An Intranasal Multivalent Epitope-Based Nanoparticle Vaccine Confers Broad Protection against Divergent Influenza Viruses

The development of a universal influenza vaccine to control public health threats from circulating and emerging influenza viruses is highly desirable. Here we report an intranasal multivalent epitope-based nanoparticle vaccine with broad protection against divergent influenza A and B viruses. Three highly conserved epitopes consisting of the A α-helix of hemagglutinin (H), the ectodomain of matrix protein 2 (M) and the HCA-2 of neuraminidase (N) are presented on a self-assembling recombinant human heavy chain ferritin cage (F) to generate the HMNF nanoparticle.
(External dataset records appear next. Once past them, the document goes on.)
Definition nand_load (fuel : nat) (im : image) (b : bus) : option (list Z * bus) :=
  load_loop fuel (image_weird_ecc im) b (image_offs im / CFG_NAND_PAGE_SIZE)
    (image_size im / CFG_NAND_PAGE_SIZE).

(** ** Image selection and boot *)

Definition system_loader : image := Image true 262144 786432 2162163712 2162229256.
Definition u_boot : image := Image false (Z.shiftl 16 10) (Z.shiftl 240 10) 2148532224 2148532224.

(** The wait loop: [key i] is the level of GPIO_BOOT_SELECT at turn [i]. *)
Fixpoint select_image (n : nat) (i : Z) (key : Z -> bool) : image :=
  match n with
  | O => system_loader
  | S n' => if negb (key i) then u_boot else select_image n' (i + 1) key
  end.

(** What the loader does, in order. *)
Inductive boot_step :=
  | gpio_init | serial_init | pll_init | sdram_init | slcd_init | nand_init
  | load (im : image) (bytes : list Z) | flush_cache_all | slcd_off | start (addr : Z).

Definition nand_boot (fuel : nat) (key : Z -> bool) (b : bus) : option (list boot_step) :=
  let im := select_image 100 0 key in
  '(bytes, _) ← nand_load fuel im b;
  Some ([gpio_init; serial_init; pll_init; sdram_init; slcd_init; nand_init;
         load im bytes; flush_cache_all] ++
        (if image_weird_ecc im then [slcd_off] else []) ++ [start (image_start im)]).

(** ** Reading a page *)

Section Laws.
Context `{!NandBusLaws bus} `{!RsEngineLaws}.

(** Same pages on the chip. *)
Definition same_pages (b b' : bus) : Prop := forall p, page_bytes b' p = page_bytes b p.

Lemma nand_read_buf_spec n b p c :
  streams b p c -> 0 <= c -> (Z.to_nat c + n <= length (page_bytes b p))%nat ->
  exists b', nand_read_buf b n = (take n (drop (Z.to_nat c) (page_bytes b p)), b') /\
    streams b' p (c + Z.of_nat n) /\ same_pages b b'.
Proof.
  revert b c. induction n as [|n IH]; intros b c Hs Hc Hlen; simpl.
  { exists b. rewrite Z.add_0_r. done. }
  destruct (lookup_lt_is_Some_2 (page_bytes b p) (Z.to_nat c)) as [x Hx]; [lia|].
  destruct (data_next b p c x Hs Hx) as [Hd Hs1].
  pose proof (data_frame b) as Hf. destruct (nand_data8 b) as [y b1]. simpl in *. subst y.
  destruct (IH b1 (c + 1)) as (b2 & Hrun & Hs2 & Hf2); [done|lia|rewrite Hf; lia|].
  rewrite Hrun. exists b2. rewrite Hf. replace (Z.to_nat (c + 1)) with (S (Z.to_nat c)) by lia.
  split; [|split].
  - f_equal. by rewrite (drop_S _ x (Z.to_nat c)).
  - by replace (c + Z.of_nat (S n)) with (c + 1 + Z.of_nat n) by lia.
  - intros q. by rewrite Hf2.
Qed.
Intranasal immunization of mice with HMNF mobilized potent immune responses, including high levels of antigen-specific antibodies and T cell-mediated responses, which exhibited cross-reactivity to various antigen mutations. Vaccination with HMNF conferred full protection against lethal challenge with divergent influenza A and B viruses. The broad protection of HMNF nanoparticles could be attributed to the synergistic function of antibodies and T cells. Moreover, the induced immune responses are long-lasting, and protection is maintained six months after vaccination. Our constructed HMNF nanoparticle can serve as a promising candidate for a universal influenza vaccine.